II. Establishing a Local Firm

(1) Forms taken by local firms
(i) Local firms take the form of wholly-owned firms, joint ventures or firms operated on the basis of a business cooperation contract (BCC). Wholly-owned firms enjoy smooth decision-making in terms of management of the local firm, and some joint ventures too are subsequently transformed into wholly-owned operations.

(ii) Some rationales for joint ventures are that the partner company has access to resources and materials, is familiar with local sales, or owns land and buildings. In other cases, the host country government makes the joint venture format a condition of investment approval.
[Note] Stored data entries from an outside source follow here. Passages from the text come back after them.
(** ** A closed session *)

(** A step of a closed session: nothing happens but a [ping] the program asks for
    and the notice a late [onClose] gets. *)
Lemma closed_step port i s :
  inv s -> s_state s = closed ->
  match i with
  | InPing => exists ok, (step port i s).2 = [EvSend FPing ok]
  | InOnClose l => exists c, s_closure s = Some c /\ (step port i s).2 = [EvClosed l c]
  | _ => (step port i s).2 = []
  end.
Proof.
  intros H E. pose proof (inv_phase _ _ H) as Hp. unfold phase in Hp. rewrite E in Hp.
  destruct Hp as (P1 & [cl P2] & P3 & P4 & P5 & P6 & P7 & _).
  assert (forall f s0, s_state s0 = closed -> (trySend port f s0).2 = []) as Hts
    by (intros f s0 Hs0; unfold trySend; by rewrite decide_True).
  destruct i; cbn [step snd]; try done.
  - unfold receive. by rewrite P3.
  - unfold port_closed. by rewrite P3.
  - destruct (resumeRequest_cases port call aborted s H) as [->|(w & _ & Hr & _)]; [done|congruence].
  - unfold signalAborted. destruct (decide _); [|done]. by apply Hts.
  - unfold requestTimeout. destruct (s_timers s !! id); [|done]. by rewrite P4, lookup_empty.
  - destruct (s_runs s !! run) as [d|] eqn:Ed; [|unfold handlerSettled; by rewrite Ed].
    destruct (handlerSettled_cases port run o s d Ed) as (f & _ & _ & ->).
    pose proof (Hts f s E). by destruct (trySend port f s).
  - unfold emit. rewrite decide_False by congruence. done.
  - unfold ping, port_send. destruct (reply_closure (port FPing)) as [c|]; [|eauto].
    unfold port_closed. rewrite P3. eauto.
  - unfold handshakeTimeout. destruct (negb _); [done|]. by rewrite decide_False by congruence.
  - unfold livenessTick. by rewrite P6.
  - unfold closeNow. by rewrite decide_True by done.
  - unfold onClose. rewrite P2. eauto.
Qed.
(** The liveness clock runs and a pong is owed. *)
Definition owes_pong (s : session) : Prop :=
  s_state s = closed \/ s_state s = ready /\ s_livenessTimer s = true /\ s_awaitingPong s = true.

Lemma step_owes_pong port i s :
  i <> InFrame FPong -> owes_pong s -> owes_pong (step port i s).1.
Proof.
  intros Hi [E|(E & Hl & Hp)]; [left; by apply (ev_closed _ _ (step_evolves port i s) E)|].
  destruct (decide (s_state (step port i s).1 = closed)) as [Ec|Ho]; [by left|right].
  assert (~ busy i -> s_state (step port i s).1 = ready /\ s_livenessTimer (step port i s).1 = true /\
     s_awaitingPong (step port i s).1 = true) as Hq
    by (intros Hb; destruct (step_same port i s Hb Ho); repeat split; congruence).
  destruct i as [[]| | | | | | | | | | | | | | | | | | |]; try (apply Hq; cbn; tauto).
  - cbn [step] in *. unfold receive, receiveHello in *. destruct (negb _); [done|].
    rewrite decide_False in * by congruence. by rewrite (settles_open _ _ (closeNow_settles _ _ s) Ho).
  - cbn [step] in *. unfold receive in *. destruct (negb _); [done|].
    destruct (dispatch_cases port id method params s) as [[e Ed]|(h & -> & _)]; [|done].
    rewrite Ed in *. unfold respondError in *. by rewrite (settles_open _ _ (trySend_settles _ _ _) Ho).
  - cbn [step] in *. destruct (s_runs s !! run0) as [d|] eqn:Ed; [|unfold handlerSettled; by rewrite Ed].
    destruct (handlerSettled_cases port run0 o s d Ed) as (f & _ & _ & Eq). rewrite Eq in *.
    pose proof (trySend_settles port f s) as Hset. destruct (trySend port f s); cbn [fst] in *.
    by rewrite (settles_open _ _ Hset Ho).
  - cbn [step fst] in *. destruct (emit_cases port e s) as [->|(f & _ & _ & _ & _ & Heq)]; [done|].
    pose proof (port_send_settles port f s) as Hset. destruct (port_send port f s) as [[s' evs] error].
    rewrite Heq in *. cbn [fst] in *.
    assert (s' = s) as -> by (eapply settles_open; [done|]; by destruct error, (ei_end e)).
    by destruct error, (ei_end e).
  - cbn [step] in *. destruct (handshakeTimeout_open _ Ho) as [[_ ->]|[_ ->]]; done.
  - cbn [step] in *. destruct (livenessTick_open _ _ Ho) as [->|(_ & _ & Hf & _)]; [done|congruence].
Qed.

Lemma run_owes_pong script s :
  (forall port i, (port, i) ∈ script -> i <> InFrame FPong) -> owes_pong s -> owes_pong (run script s).
Proof.
  revert s; induction script as [|[port i] rest IH]; intros s Hs Ho; [done|]. cbn [run].
  apply IH; [intros; eapply Hs; by right|]. apply step_owes_pong; [|done]. eapply Hs. left.
Qed.

(** C38: a silent peer is dropped within two liveness intervals. On a ready session
    whose liveness clock runs, two ticks with no [pong] received in between,
    whatever else happened, leave the session closed. *)
Theorem silent_peer_dropped port port' script s ins evs :
  reachable s ins evs -> s_state s = ready -> s_livenessTimer s = true ->
  (forall p i, (p, i) ∈ script -> i <> InFrame FPong) ->
  s_state (run ((port, InLivenessTick) :: script ++ [(port', InLivenessTick)]) s) = closed.
Proof.
  intros _ E Hl Hs. cbn [run].
  assert (owes_pong (step port InLivenessTick s).1) as H1.
  { destruct (decide (s_state (step port InLivenessTick s).1 = closed)) as [Ec|Ho]; [by left|right].
    cbn [step] in *. unfold livenessTick in *. rewrite Hl in *. cbn [negb] in *. rewrite decide_True in * by done.
    destruct (s_awaitingPong s) eqn:Ep.
    - by rewrite (settles_open _ _ (closeNow_settles _ _ s) Ho).
    - by rewrite (settles_open _ _ (trySend_settles _ _ _) Ho). }
  apply (run_owes_pong script) in H1; [|done]. revert H1. generalize (step port InLivenessTick s).1. intros s1.
  assert (forall a b s0, run (a ++ b) s0 = run b (run a s0)) as Happ
    by (intros a b; induction a as [|[]? IH]; intros s0; cbn; auto).
  rewrite Happ. generalize (run script s1). intros s2 [Ec|(Er & Hl2 & Hp)]; [by apply run_closed|].
  cbn [run step fst]. unfold livenessTick, closeNow. rewrite Hl2, Hp. cbn [negb]. rewrite decide_True by done.
  rewrite decide_False by (by rewrite Er).
  match goal with |- context [teardown ?c s2] =>
    destruct (teardown_shape c s2) as (T & A & C & R & Ht & _); [by rewrite Er|]; destruct (teardown c s2) end.
  cbn [fst] in *. by subst.
Qed.

(** ** Agreement *)

Definition hello_of (c : session_config) : frame := hello_frame (initial_session c []).

(** The ceiling both sides end up with. *)
Definition agreed_limit (a b : session_config) : Z :=
  Z.min (Z.min (c_localMaxFrameBytes a) (c_localMaxFrameBytes b)) DEFAULT_MAX_FRAME_BYTES.

Lemma hello_limit c l :
  default DEFAULT_MAX_FRAME_BYTES ((match hello_frame (initial_session c l) with FHello _ _ _ lim => lim | _ => None end) ≫= maxFrameBytes)
  = Z.min (c_localMaxFrameBytes c) DEFAULT_MAX_FRAME_BYTES.
Proof.
  unfold hello_frame; cbn. destruct (Z.ltb_spec (c_localMaxFrameBytes c) DEFAULT_MAX_FRAME_BYTES) as [Hlt|Hge];
    destruct (negb _); cbn; lia.
Qed.

Definition received_hello (port : port_fn) (s : session) (f : frame) : session := (step port (InFrame f) s).1.

Lemma received_hello_ready port a b ha handlers :
  major (c_localProtocol a) = major (c_localProtocol b) ->
  let s := received_hello port (set_handshakeTimer ha (initial_session a handlers)) (hello_of b) in
  s_state s = ready /\ s_cfg s = a /\
  exists r, s_remote s = Some r /\ s_ready s = ReadyResolved r /\ rp_peer r = c_peer b /\
    rp_protocol r = c_localProtocol b /\ rp_capabilities r = c_capabilities b /\
    rp_effectiveMinor r = Z.min (minor (c_localProtocol a)) (minor (c_localProtocol b)) /\
    rp_limits r = match hello_of b with FHello _ _ _ l => l | _ => None end.
Proof.
  intros Hmaj. unfold received_hello, hello_of, hello_frame. cbn [step receive s_attached set_handshakeTimer initial_session negb].
  unfold receiveHello. rewrite decide_True by done. cbn [s_cfg set_handshakeTimer initial_session].
  unfold negotiate. rewrite Hmaj, Z.eqb_refl. cbn.
  unfold startLiveness, resolve_ready; cbn. destruct (c_livenessIntervalMs a); cbn; eauto 20.
Qed.

(** Two sessions that received each other's hello agree. With the same wire
    major both are ready, hold the other's announcement, speak the lower of the
    two minors, and send under one ceiling: the lowest of both frame limits and
    the protocol default, which is no more than either side can decode. *)
Theorem handshake_agreement pa pb a b ha hb handlersA handlersB :
  major (c_localProtocol a) = major (c_localProtocol b) ->
  let sa := received_hello pa (set_handshakeTimer ha (initial_session a handlersA)) (hello_of b) in
  let sb := received_hello pb (set_handshakeTimer hb (initial_session b handlersB)) (hello_of a) in
  s_state sa = ready /\ s_state sb = ready /\
  (exists ra rb, s_remote sa = Some ra /\ s_remote sb = Some rb /\
     rp_peer ra = c_peer b /\ rp_peer rb = c_peer a /\
     rp_effectiveMinor ra = rp_effectiveMinor rb /\
     rp_effectiveMinor ra <= minor (c_localProtocol a) /\ rp_effectiveMinor ra <= minor (c_localProtocol b)) /\
  sendLimitBytes sa = agreed_limit a b /\ sendLimitBytes sb = agreed_limit a b.
Proof.
  intros Hmaj sa sb. unfold agreed_limit.
  destruct (received_hello_ready pa a b ha handlersA Hmaj) as (E1 & C1 & ra & R1 & _ & P1 & _ & _ & M1 & L1).
  destruct (received_hello_ready pb b a hb handlersB (eq_sym Hmaj)) as (E2 & C2 & rb & R2 & _ & P2 & _ & _ & M2 & L2).
  fold sa in E1, C1, R1. fold sb in E2, C2, R2.
  split; [done|]. split; [done|]. split; [exists ra, rb; repeat split; try done; lia|].
  unfold sendLimitBytes. rewrite R1, R2, C1, C2. cbn. rewrite L1, L2.
  unfold hello_of. rewrite !hello_limit. lia.
Qed.

(** ** What an answer, a timeout and a refusal do *)

Lemma settle_missing id r s : s_pending s !! id = None -> settle id r s = s.
Proof. intros E. unfold settle. by rewrite E. Qed.

Lemma settle_hit id r s p :
  inv s -> s_pending s !! id = Some p ->
  s_calls (settle id r s) = <[pr_call p := r]> (s_calls s) /\
  s_pending (settle id r s) = delete id (s_pending s) /\
  s_timers (settle id r s) = delete id (s_timers s) /\
  s_abortListeners (settle id r s) = s_abortListeners s ∖ {[id]}.
Proof.
  intros H E. destruct (calls_pending _ _ (core_calls _ _ (inv_core _ _ H)) _ _ E) as (Hn & _).
  unfold settle. rewrite E. unfold settle_call. cbn. by rewrite Hn.
Qed.

(** What the answer frame [f] settles its request with. *)
Definition settlement_of (f : frame) : option (jstring * settlement) :=
  match f with
  | FRes id v => Some (id, Resolved v)
  | FErr id e => Some (id, Rejected (FRemote (remoteError (err_code e) (err_message e) (err_details e))))
  | _ => None
  end.

(** An answer settles the request it names and no other. The [res] or [err] of
    a pending request resolves or rejects that request's promise alone, releases
    its timer and its abort listener and has no other effect; an answer to an id
    that is not pending (a late or an invented one) changes nothing at all. *)
Theorem answer_settles_its_request port f id r s ins evs :
  reachable s ins evs -> s_state s <> closed -> settlement_of f = Some (id, r) ->
  match s_pending s !! id with
  | Some p =>
      let s' := (step port (InFrame f) s).1 in
      s_calls s !! pr_call p = None /\ s_calls s' = <[pr_call p := r]> (s_calls s) /\
      s_pending s' = delete id (s_pending s) /\ s_timers s' = delete id (s_timers s) /\
      s_abortListeners s' = s_abortListeners s ∖ {[id]} /\ (step port (InFrame f) s).2 = []
  | None => step port (InFrame f) s = (s, [])
  end.
Proof.
  intros H%reachable_inv Ho Hf. cbn [step]. unfold receive. rewrite (inv_open_attached s H Ho). cbn [negb].
  assert ((match f with
           | FRes id v => (settle id (Resolved v) s, @nil effect)
           | FErr id e => (settle id (Rejected (FRemote (remoteError (err_code e) (err_message e) (err_details e)))) s, [])
           | _ => (s, []) end) = (settle id r s, [])) as E by (destruct f; simplify_eq/=; done).
  destruct (s_pending s !! id) as [p|] eqn:Ep.
  - destruct (settle_hit id r s p H Ep) as (E1 & E2 & E3 & E4).
    destruct (calls_pending _ _ (core_calls _ _ (inv_core _ _ H)) _ _ Ep) as (Hn & _).
    destruct f; simplify_eq/=; repeat split; done.
  - rewrite (settle_missing id r s Ep) in E. destruct f; simplify_eq/=; by rewrite settle_missing.
Qed.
Where foreign companies form M&As with local companies, they often buy some or even most of the local company’s stock to smooth the acquisition process, which can end up effectively creating a joint venture.

(iii) The BCC format entails forming such a separate BCC with a local firm for each investment project and applying for permission from the relevant local authority (planning and investment departments, etc.). If permission is granted, business can be conducted locally for that particular project in the same way as if a local company had been established. For BCCs, host government permission is necessary for each investment project. Even small-scale repair operations falling outside the scope of the usual regulations require permission for each case. BCCs suit large-scale projects and big construction projects, and there are many such examples in the areas of construction and civil engineering.

(2) Creating articles of association and employment regulations for local firms
Company law stipulates the creation of articles of association for local firms. In the case of wholly-owned firms, the parent firm’s articles are usually used as a base and then tailored to reflect local circumstances. Articles of association for joint ventures are created in agreement with the partner company, but details that often cause complications, such as the extent of the majority required in decision-making on issues critical to the company, how cash-flow shortfalls will be covered, and how profits will be handled, should be determined beforehand. The next key issue is employment regulations, which should clearly stipulate employment conditions, wages and bonuses to be paid to local staff, incentive schemes to motivate employees, penalties for contravening regulations, penalties for illegal strikes, dismissal conditions, and conditions pertaining where employees are sent to Japan for training. These are vital in avoiding future problems.

(3) Personnel and labor policies for local companies
(a) When personnel are employed locally, problems often arise because these personnel are not used to the way Japanese-style firms operate. Immediately after local personnel are hired, they should receive adequate training in their work duties. Training in relation to basic issues can be particularly effective, such as the practice of reporting directly to one’s superior when a problem arises, and other reporting, liaising and consulting duties.

(b) Major differences should be established in the wages of competent and incompetent employees. In Japan, the disparity is only 10-15 percent in the interests of workplace harmony, but offshore that disparity should be 30-50 percent. A smaller disparity will see competent staff going elsewhere.

(c) Managing a local company requires the cooperation of talented local staff. Companies often set up operations in countries such as Vietnam, Laos and Cambodia in search of cheap labor and consequently keep wages as low as they can, but to reduce job-hopping and resignations among talented employees, steps need to be taken to incentivize them.